Hélène Jaunez, seu nome de solteira,
descende de uma família prussiana do
lado de mãe, e seu pai é um industrial proprietário de importantes fábricas de cerâmica
na França, que ela após sua morte irá administrar, se tornando uma das
primeiras mulheres a gerenciar uma empresa no país. Em 1927 se casa com Jean de
Vogüé, importante nome na aristocracia francesa.
A ligação entre Antoine e Nelly ao
longo dos anos se fortalece cada vez mais, apesar do casamento dele com
Consuelo, de quem aos poucos vai se afastando, até a separação total em 1943. Em
relação a Consuelo, Antoine tem um sentimento de proteção e responsabilidade.
Já
com Nelly, ele é o protegido, se sente acolhido, amado e reconfortado por ela.
É sua confidente mais íntima.

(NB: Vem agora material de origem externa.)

(** * RemMe: the persistence and normalisation layer of the bookmark manager

    A shallow embedding of [src/db.js] (the IndexedDB wrapper) and of the
    normalisation and import code of [src/App.jsx], with the properties the
    specification states about them.

    Conventions of the embedding:
    - a JavaScript string is the list of its UTF-16 code units;
    - a JavaScript number is [NaN], an infinity, or a finite value; finite
      doubles are rationals here, and [-0] is identified with [0] (the two
      are equal for [===], both are falsy, and both are the same IndexedDB
      key);
    - an [async] function is a function from the state of the world to an
      outcome (resolved or rejected) and the next state of the world;
    - [Date.now()] and [crypto.randomUUID()] are inputs of the functions
      that call them. *)

From stdpp Require Import base list strings numbers countable gmap pretty sorting.
From Stdlib Require Import QArith Qcanon.
From Stdlib Require Ascii String.

Set Warnings "-register-all".
Local Open Scope N_scope.

(** ** Strings *)

Abbreviation jsstring := (list N).

(** The code units of an ASCII literal. *)
Definition js (s : string) : jsstring :=
  Ascii.N_of_ascii <$> String.list_ascii_of_string s.
Arguments js _%_string.

Module JS.

(** [WhiteSpace] and [LineTerminator] of ECMAScript, the code units that
    [String.prototype.trim] strips. *)
Definition isWhiteSpace (c : N) : bool :=
  ((9 <=? c) && (c <=? 13)) || (c =? 32) || (c =? 160) || (c =? 5760)
  || ((8192 <=? c) && (c <=? 8202)) || (c =? 8232) || (c =? 8233)
  || (c =? 8239) || (c =? 8287) || (c =? 12288) || (c =? 65279).

Fixpoint trimStart (s : jsstring) : jsstring :=
  match s with
  | c :: r => if isWhiteSpace c then trimStart r else s
  | [] => []
  end.

Definition trimEnd (s : jsstring) : jsstring := rev (trimStart (rev s)).

Definition trim (s : jsstring) : jsstring := trimEnd (trimStart s).

(** [s.split(sep)] for a separator of one code unit: never the empty
    list, [''.split(',')] is [['']]. *)
Fixpoint split (sep : N) (s : jsstring) : list jsstring :=
  match s with
  | [] => [[]]
  | c :: r =>
      if c =? sep then [] :: split sep r
      else match split sep r with
           | p :: ps => (c :: p) :: ps
           | [] => [[c]]
           end
  end.

(** [Canonicalize] of a regular expression with the [i] flag and without
    the [u] flag, on the code units that can be equal to an ASCII one: a
    code unit above 127 never canonicalises to an ASCII code unit, so it is
    left as it is. *)
Definition canonicalize (c : N) : N :=
  if (97 <=? c) && (c <=? 122) then c - 32 else c.

(** Does [s] start with the literal pattern [pat], compared up to
    [canonicalize]? *)
Fixpoint startsWithCI (pat s : jsstring) : bool :=
  match pat, s with
  | [], _ => true
  | p :: pat', c :: s' =>
      (canonicalize p =? canonicalize c) && startsWithCI pat' s'
  | _ :: _, [] => false
  end.

(** Truthiness of a string: [Boolean(s)]. *)
Definition truthy_string (s : jsstring) : bool :=
  match s with [] => false | _ => true end.

(** Lower-casing of the Basic Latin block. *)
Definition asciiLower (c : N) : N :=
  if (65 <=? c) && (c <=? 90) then c + 32 else c.

End JS.

(** ** Normalizer: [normalizeUrl] and [parseTags] of App.jsx *)

(** [/^https?:\/\//i.test(s)]: the optional [s] either is there or is not,
    and the two alternatives start differently after [http]. *)
Definition schemeRegexTest (s : jsstring) : bool :=
  JS.startsWithCI (js "https://") s || JS.startsWithCI (js "http://") s.

(** [normalizeUrl(rawUrl)] for a string [rawUrl]. [!rawUrl] holds of the
    empty string only, and [trim] does not throw on a string, so the [catch]
    arm is not taken. *)
Definition normalizeUrl (rawUrl : jsstring) : jsstring :=
  if negb (JS.truthy_string rawUrl) then []
  else
    let trimmed := JS.trim rawUrl in
    if schemeRegexTest trimmed then trimmed
    else js "https://" ++ trimmed.

Section ParseTags.

(** [String.prototype.toLowerCase], the Unicode default lower-casing. *)
Variable toLowerCase : jsstring → jsstring.

(** [input.split(',').map(trim).filter(Boolean).map(toLowerCase)] *)
Definition parseTags (input : jsstring) : list jsstring :=
  toLowerCase <$>
    filter (λ tag, Is_true (JS.truthy_string tag))
      (JS.trim <$> JS.split 44 input).

End ParseTags.

(** ** JavaScript values *)

Inductive number :=
| NaN
| Infinity (negative : bool)
| Finite (q : Qc).

(** The values [JSON.parse] can build, and [undefined], which reading a
    missing property gives. *)
Inductive value :=
| VUndefined
| VNull
| VBool (b : bool)
| VNumber (n : number)
| VString (s : jsstring)
| VArray (xs : list value)
| VObject (props : list (jsstring * value)).

(** What is thrown, or handed to [reject]. [NullReason] is the value
    [null]: what [reject] is given by a handler that reads an error which is
    not set yet. *)
Inductive exn :=
| TypeError
| SyntaxError
| DataError
| ConstraintError
| OpenError (attempt : nat)
| NullReason.

(** The completion of a synchronous computation. *)
Inductive completion (A : Type) :=
| Return (a : A)
| Throw (e : exn).
Arguments Return {A} a.
Arguments Throw {A} e.

Global Instance completion_ret : MRet completion := @Return.

Global Instance completion_bind : MBind completion := λ A B k c,
  match c with
  | Return a => k a
  | Throw e => Throw e
  end.

Module Value.

(** [ToBoolean] *)
Definition truthy (v : value) : bool :=
  match v with
  | VUndefined | VNull => false
  | VBool b => b
  | VNumber NaN => false
  | VNumber (Infinity _) => true
  | VNumber (Finite q) => negb (bool_decide (q = 0%Qc))
  | VString s => JS.truthy_string s
  | VArray _ | VObject _ => true
  end.

(** The own property [name] of an object built by [JSON.parse]. *)
Fixpoint own (name : jsstring) (props : list (jsstring * value)) : option value :=
  match props with
  | [] => None
  | (k, v) :: rest => if bool_decide (k = name) then Some v else own name rest
  end.

(** [v.name] for the property names the import code reads ([links],
    [url], [id], [title], [note], [tags], [createdAt], [updatedAt]): none
    of them is on a prototype, so only an object has them, as own
    properties. The callers guard [null] and [undefined] ([data?.links],
    [item && ...]). *)
Definition get (name : jsstring) (v : value) : value :=
  match v with
  | VObject props => default VUndefined (own name props)
  | _ => VUndefined
  end.

(** [typeof v === 'string'] *)
Definition isString (v : value) : bool :=
  match v with VString _ => true | _ => false end.

(** [Array.isArray(v)] *)
Definition isArray (v : value) : bool :=
  match v with VArray _ => true | _ => false end.

(** [Number.isFinite(v)] *)
Definition isFinite (v : value) : bool :=
  match v with VNumber (Finite _) => true | _ => false end.

Section ToString.

(** [Number.prototype.toString], the shortest decimal that reads back. *)
Variable numberToString : number → jsstring.

(** [v.toString()]. An element of an array is converted by [join], which
    turns [null] and [undefined] into the empty string. An object of
    [JSON.parse] with an own property [toString] has a value there that
    cannot be called. *)
Fixpoint toString (v : value) : completion jsstring :=
  match v with
  | VUndefined | VNull => Throw TypeError
  | VBool b => Return (js (if b then "true" else "false"))
  | VNumber n => Return (numberToString n)
  | VString s => Return s
  | VArray xs =>
      (fix join (xs : list value) : completion jsstring :=
         match xs with
         | [] => Return []
         | x :: rest =>
             s ← match x with
                 | VUndefined | VNull => Return []
                 | _ => toString x
                 end;
             match rest with
             | [] => Return s
             | _ => r ← join rest; Return (s ++ js "," ++ r)
             end
         end) xs
  | VObject props =>
      match own (js "toString") props with
      | Some _ => Throw TypeError
      | None => Return (js "[object Object]")
      end
  end.

End ToString.

End Value.

(** ** Link records *)

Record Link := {
  id : value;
  url : jsstring;
  title : jsstring;
  note : jsstring;
  tags : list jsstring;
  createdAt : number;
  updatedAt : number
}.

(** The add and edit forms: four text fields. *)
Record Form := {
  form_url : jsstring;
  form_title : jsstring;
  form_note : jsstring;
  form_tags : jsstring
}.

(** [a || b] on two strings. *)
Definition orElse (a b : jsstring) : jsstring :=
  if JS.truthy_string a then a else b.

(** ** The object store of IndexedDB *)

(** The keys of IndexedDB that a JSON value can be: a number other than
    [NaN], a string, or an array of keys. *)
Inductive Key :=
| KNumber (n : number)
| KString (s : jsstring)
| KArray (ks : list Key).

(** "Convert a value to a key" of the IndexedDB standard; [None] when the
    value is not a valid key. *)
Fixpoint toKey (v : value) : option Key :=
  match v with
  | VNumber NaN => None
  | VNumber n => Some (KNumber n)
  | VString s => Some (KString s)
  | VArray xs =>
      KArray <$>
        (fix keys (xs : list value) : option (list Key) :=
           match xs with
           | [] => Some []
           | x :: rest =>
               match toKey x, keys rest with
               | Some k, Some ks => Some (k :: ks)
               | _, _ => None
               end
           end) xs
  | _ => None
  end.

Global Instance number_eq_dec : EqDecision number.
Proof. solve_decision. Defined.

Definition number_encode (n : number) : unit + (bool + Qc) :=
  match n with
  | NaN => inl ()
  | Infinity b => inr (inl b)
  | Finite q => inr (inr q)
  end.

Definition number_decode (x : unit + (bool + Qc)) : number :=
  match x with
  | inl _ => NaN
  | inr (inl b) => Infinity b
  | inr (inr q) => Finite q
  end.

Global Instance number_countable : Countable number.
Proof.
  apply (inj_countable' number_encode number_decode).
  intros []; reflexivity.
Defined.

Fixpoint Key_encode (k : Key) : gen_tree (number + jsstring) :=
  match k with
  | KNumber n => GenLeaf (inl n)
  | KString s => GenLeaf (inr s)
  | KArray ks => GenNode 0 (Key_encode <$> ks)
  end.

Fixpoint Key_decode (t : gen_tree (number + jsstring)) : Key :=
  match t with
  | GenLeaf (inl n) => KNumber n
  | GenLeaf (inr s) => KString s
  | GenNode _ ts => KArray (Key_decode <$> ts)
  end.

Lemma Key_decode_encode (k : Key) : Key_decode (Key_encode k) = k.
Proof.
  revert k. fix IH 1. intros [n|s|ks]; simpl; try reflexivity.
  f_equal. induction ks as [|k ks IHks]; [reflexivity|].
  rewrite !fmap_cons. f_equal; [apply IH | apply IHks].
Defined.

Global Instance Key_eq_dec : EqDecision Key.
Proof.
  intros x y. destruct (decide (Key_encode x = Key_encode y)) as [E|E].
  - left. rewrite <- (Key_decode_encode x), <- (Key_decode_encode y), E.
    reflexivity.
  - right. intros ->. apply E. reflexivity.
Defined.

Global Instance Key_countable : Countable Key.
Proof.
  exact (inj_countable' Key_encode Key_decode Key_decode_encode).
Defined.

(** The outcome of a request made on an object store inside a transaction:
    the call throws, or the request is placed and later fails, which aborts
    the transaction, or it succeeds with the new content of the store. *)
Inductive request :=
| ReqThrows (e : exn)
| ReqFails (e : exn)
| ReqSucceeds (objects : gmap Key Link).

Module IDBObjectStore.

(** The key path of the store is ['id']. *)
Definition keyOf (link : Link) : option Key := toKey (id link).

Definition add (link : Link) (objects : gmap Key Link) : request :=
  match keyOf link with
  | None => ReqThrows DataError
  | Some k =>
      match objects !! k with
      | Some _ => ReqFails ConstraintError
      | None => ReqSucceeds (<[k := link]> objects)
      end
  end.

Definition put (link : Link) (objects : gmap Key Link) : request :=
  match keyOf link with
  | None => ReqThrows DataError
  | Some k => ReqSucceeds (<[k := link]> objects)
  end.

Definition delete (key : value) (objects : gmap Key Link) : request :=
  match toKey key with
  | None => ReqThrows DataError
  | Some k => ReqSucceeds (base.delete k objects)
  end.

(** The records, listed in the order of the map; the callers do not rely
    on an order. *)
Definition getAll (objects : gmap Key Link) : list Link :=
  (map_to_list objects).*2.

End IDBObjectStore.

(** ** db.js *)

(** How a promise settles. *)
Inductive settlement (A : Type) :=
| Fulfilled (a : A)
| Rejected (e : exn).
Arguments Fulfilled {A} a.
Arguments Rejected {A} e.

(** The state an operation of db.js runs in: the module variable
    [dbPromise] ([None] for [null], otherwise the memoised promise, given by
    the way it settles), the number of calls of [indexedDB.open] made so far,
    the answer the browser gives to each of these calls, and the content of
    the object store ['links']. *)
Record World := {
  dbPromise : option (settlement ());
  openCalls : nat;
  idbOpenOk : nat → bool;
  objects : gmap Key Link
}.

Definition setObjects (o : gmap Key Link) (w : World) : World :=
  {| dbPromise := dbPromise w; openCalls := openCalls w;
     idbOpenOk := idbOpenOk w; objects := o |}.

(** The process starts with [dbPromise = null]. *)
Definition startWorld (browser : nat → bool) (stored : gmap Key Link) : World :=
  {| dbPromise := None; openCalls := 0; idbOpenOk := browser; objects := stored |}.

Com o correr dos anos, ela tenta várias vezes
convencê-lo a se divorciar de Consuelo.
Ela tem excelentes contatos no mundo
empresarial e da mídia, e os utiliza para ajudar a carreira dele. Paga suas
dívidas várias vezes, vai ao seu encontro em uma estação de trem para lhe
trazer roupas “decentes” a fim de que ele possa ir a Paris receber um prêmio
literário. Chega a presenteá-lo com um avião monomotor Simoun na década de 30.
Depois do acidente que ele sofreu em
1938, ela o acompanha em New York e o leva diariamente a um médico osteopata no
Hospital for Wounded & Crippled, um imponente edifício de cinco andares
perto do local onde hoje se encontra a sede da ONU. . Comemoram juntos a Legião
de Honra outorgada a Henri Guillaumet e os 37 anos de aniversário deste último
em 1939. Quando ele é mobilizado para a guerra, lhe faz diversas visitas na
base aérea de Orconte onde está baseada a esquadrilha de reconhecimento 2/33 a
qual ele pertence.
O irmão de Nelly tenta convencer
Saint-Exupéry a se juntar a De Gaulle em Londres, que ele recusa, incomodado com
os ataques do general ao Marechal Pétain. Saint-Ex não gosta todas as vezes em
que Nelly deixa escapar uma palavrar elogiosa sobre o general e ao mesmo tempo
reclama quando ela se sente enciumada de Consuelo.
Nelly de Vogüé se junta a Antoine de
Saint-Exupéry em Argel em 1943, onde desembarca de um avião americano em um voo
vindo de Gibraltar, monitorado pelos serviços de inteligência aliados, que
acham suspeita sua liberdade de movimentos dentro da França ocupada pelos
nazistas.
Após sua partida, ele lhe escreve
diversas cartas pedindo desculpas por magoá-la, reafirmando que precisa muito dela,
e que a ama muito.
Depois de sua morte, ela se
encarrega da edição na Gallimard de toda sua obra póstuma, (Cidadela, Escritos
de Guerra, Caderno de Notas). Antes de morrer, ela entrega uma numerosa coleção
de cartas dele à Biblioteca Nacional da França, com instruções de só serem
abertas 50 anos após sua morte, ocorrida em 2003.